Heinrich Schlums, et al.

Blood. 2017;129(14):1927-1939

Speaker: Yi-Ru Chen (陳奕如)                       Time: 13:10~14:00, Sep 20, 2017

Commentator: Dr. Chi-Chang Shieh (謝奇璋老師)    Place: Room 601

Abstract

GATA-binding protein-2 (GATA-2) is a transcription factor required for hematopoietic stem and progenitor cell (HSPC) survival and proliferation. Heterozygous GATA2 mutation presenting with loss of monocytes, dendritic cells, B cells and natural killer (NK) cells often causes GATA-2 haploinsufficiency¹. Nonetheless, NK cells can persist in some patients who carry GATA2 mutation. Previous studies have shown that cytomegalovirus (CMV) infection would lead to expanding and persisting of NK cells; and further, CMV-associated NK cells displayed features of adaptive T and B cells were considered to be adaptive NK cells². However, the mechanisms of adaptive NK-cell development and homeostasis are poorly understood. In order to investigate the relationship between adaptive NK cells and GATA2 mutation, the authors explored NK-cell phenotype and function in asymptomatic and symptomatic individuals with GATA2 mutation by flow cytometry. They found that peripheral blood NK cells in symptomatic patients lacked expression of the transcription factor, promyelocytic leukemia zinc finger and several intracellular signaling proteins. Moreover, NK cells from patients with GATA2 mutation displayed a similar pattern of cytotoxic granule protein expression observed in adaptive NK cells. The authors also want to figure out the impact of GATA-2 haploinsufficiency on NK-cell differentiation and proliferation. NK cells and lineage-negative (cells which contain HSPCs) cells were sorted out from patients’ blood followed by expanding NK-cell progenitors. The results indicated, no impair of cell proliferation but differentiation. Lin- cells from patients of GATA2 mutation failed to generate NK cell progenitors, with a trend diminishing frequency of NK cells.
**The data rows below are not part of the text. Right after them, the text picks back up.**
(* ===== verification/ServerOwnership.v ===== *)
(** What the server of server.py guarantees: one claim at a time, the controller
    bound to the gadget the server believes it is, updates only from files named
    after their hash. *)

From Stdlib Require Import Ascii String.
From S2P Require Import Prelude PyStruct PyPath Server.

#[local] Open Scope Z_scope.

(** ** Ownership *)

Section ownership.
Context {C H : Type} `{!ServerChip C} `{!ServerChipLaws C} `{!Host H}.
Abbreviation S := (Server C H).
Implicit Types s : S.

(** The requests the server answers, and a gadget's own handler switching to it. *)
Inductive request :=
  | Version (sys_path : list string)
  | Update (fuel : nat) (filename : string) (body : bytes)
  | Claim (session_id : option string)
  | Unclaim
  | Unconfigure
  | Disconnect
  | Reconnect
  | Configure (g : gref).

Definition answer (m : M S response) : M S (option response) := r ← m; mret (Some r).

Definition handle (r : request) : M S (option response) :=
  match r with
  | Version path => answer (VersionHandler_get path)
  | Update fuel name body => UpdateHandler_post fuel name body
  | Claim id => answer (ClaimHandler_post id)
  | Unclaim => answer UnclaimHandler_post
  | Unconfigure => answer UnconfigureHandler_post
  | Disconnect => answer DisconnectHandler_post
  | Reconnect => answer ReconnectHandler_post
  | Configure g => SwitchGadget g;; mret (Some (200, EmptyString))
  end.

(** The controller drives nothing, or the server's gadget. *)
Definition consistent s : Prop :=
  sc_bound (sv_chip s) = None ∨ sc_bound (sv_chip s) = sv_gadget s.

(** The claim is as it was. *)
Definition same_claim s s' : Prop :=
  sv_claimed_by s' = sv_claimed_by s ∧ sv_default s' = sv_default s.

#[local] Instance same_claim_preorder : PreOrder same_claim.
Proof. split; [done|]. unfold same_claim. intros ??? [] []. split; congruence. Qed.

Lemma on_host_same {A} (m : M H A) s :
  let s' := snd (on_host m s) in
  sv_chip s' = sv_chip s ∧ sv_gadget s' = sv_gadget s ∧ same_claim s s'.
Proof. unfold on_host, zoom. by destruct (m _). Qed.

Lemma on_host_consistent {A} (m : M H A) : preserves consistent (on_host m).
Proof.
  intros s Hs. destruct (on_host_same m s) as (Hc & Hg & _). unfold consistent.
  by rewrite Hc, Hg.
Qed.

Lemma on_host_claim {A} (m : M H A) : respects same_claim (on_host m).
Proof. intros s. apply on_host_same. Qed.

Lemma on_sv_chip_claim {A} (m : M C A) : respects same_claim (on_sv_chip m).
Proof. intros s. unfold on_sv_chip, zoom. by destruct (m _). Qed.

(** A release that returns leaves nothing bound; one that fails keeps the
    invariant. *)
Lemma release_spec s :
  let '(o, s') := release s in
  sv_gadget s' = sv_gadget s ∧
  match o with
  | Ok _ => sc_bound (sv_chip s') = None
  | Raise _ => consistent s → consistent s'
  end.
Proof.
  unfold release. rewrite bind_gets.
  destruct (sc_IsConfigured (sv_chip s)) eqn:Hc; cbn [when].
  - unfold on_sv_chip, zoom. destruct (sc_Destroy (sv_chip s)) as [[[]|e] c] eqn:Hd.
    + split; [done|]. by eapply sc_Destroy_ok.
    + split; [done|]. unfold consistent. cbn.
      destruct (sc_Destroy_raise _ _ _ Hd) as [->| ->]; [by left|done].
  - split; [done|]. rewrite sc_IsConfigured_bound in Hc. cbn.
    by destruct (sc_bound (sv_chip s)).
Qed.

Lemma release_claim : respects same_claim release.
Proof.
  unfold release. apply respects_bind; [apply _|by intros s|]. intros [];
    [apply on_sv_chip_claim|by intros s].
Qed.

(** An attempt to bind the server's gadget. *)
Lemma Create_gadget_spec s :
  consistent s →
  let '(o, s') := Create_gadget s in
  sv_gadget s' = sv_gadget s ∧ consistent s' ∧
  (o = Ok () → sc_bound (sv_chip s') = sv_gadget s').
Proof.
  intros Hs. unfold Create_gadget. rewrite bind_gets.
  destruct (sv_gadget s) as [g|] eqn:Hg; [|done].
  unfold on_sv_chip, zoom. pose proof (sc_Create_bound g (sv_chip s)) as Hb.
  destruct (sc_Create g (sv_chip s)) as [o c]. cbn in Hb. unfold consistent. cbn.
  rewrite Hb, Hg. split; [done|]. split; [by right|done].
Qed.

Lemma Create_gadget_claim : respects same_claim Create_gadget.
Proof.
  unfold Create_gadget. apply respects_bind; [apply _|by intros s|].
  intros []; [apply on_sv_chip_claim|by intros s].
Qed.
In conclusion, adaptive NK cells can persist in patients with GATA2 mutation despite having lower HSPCs.

References

1.       Dickinson, R.E., et al. Exome sequencing identifies GATA-2 mutation as the cause of dendritic cell, monocyte, B and NK lymphoid deficiency. Blood 118, 2656-2658 (2011).

2.       Sun, J.C., Beilke, J.N. & Lanier, L.L. Adaptive immune features of natural killer cells. Nature 457, 557 (2009).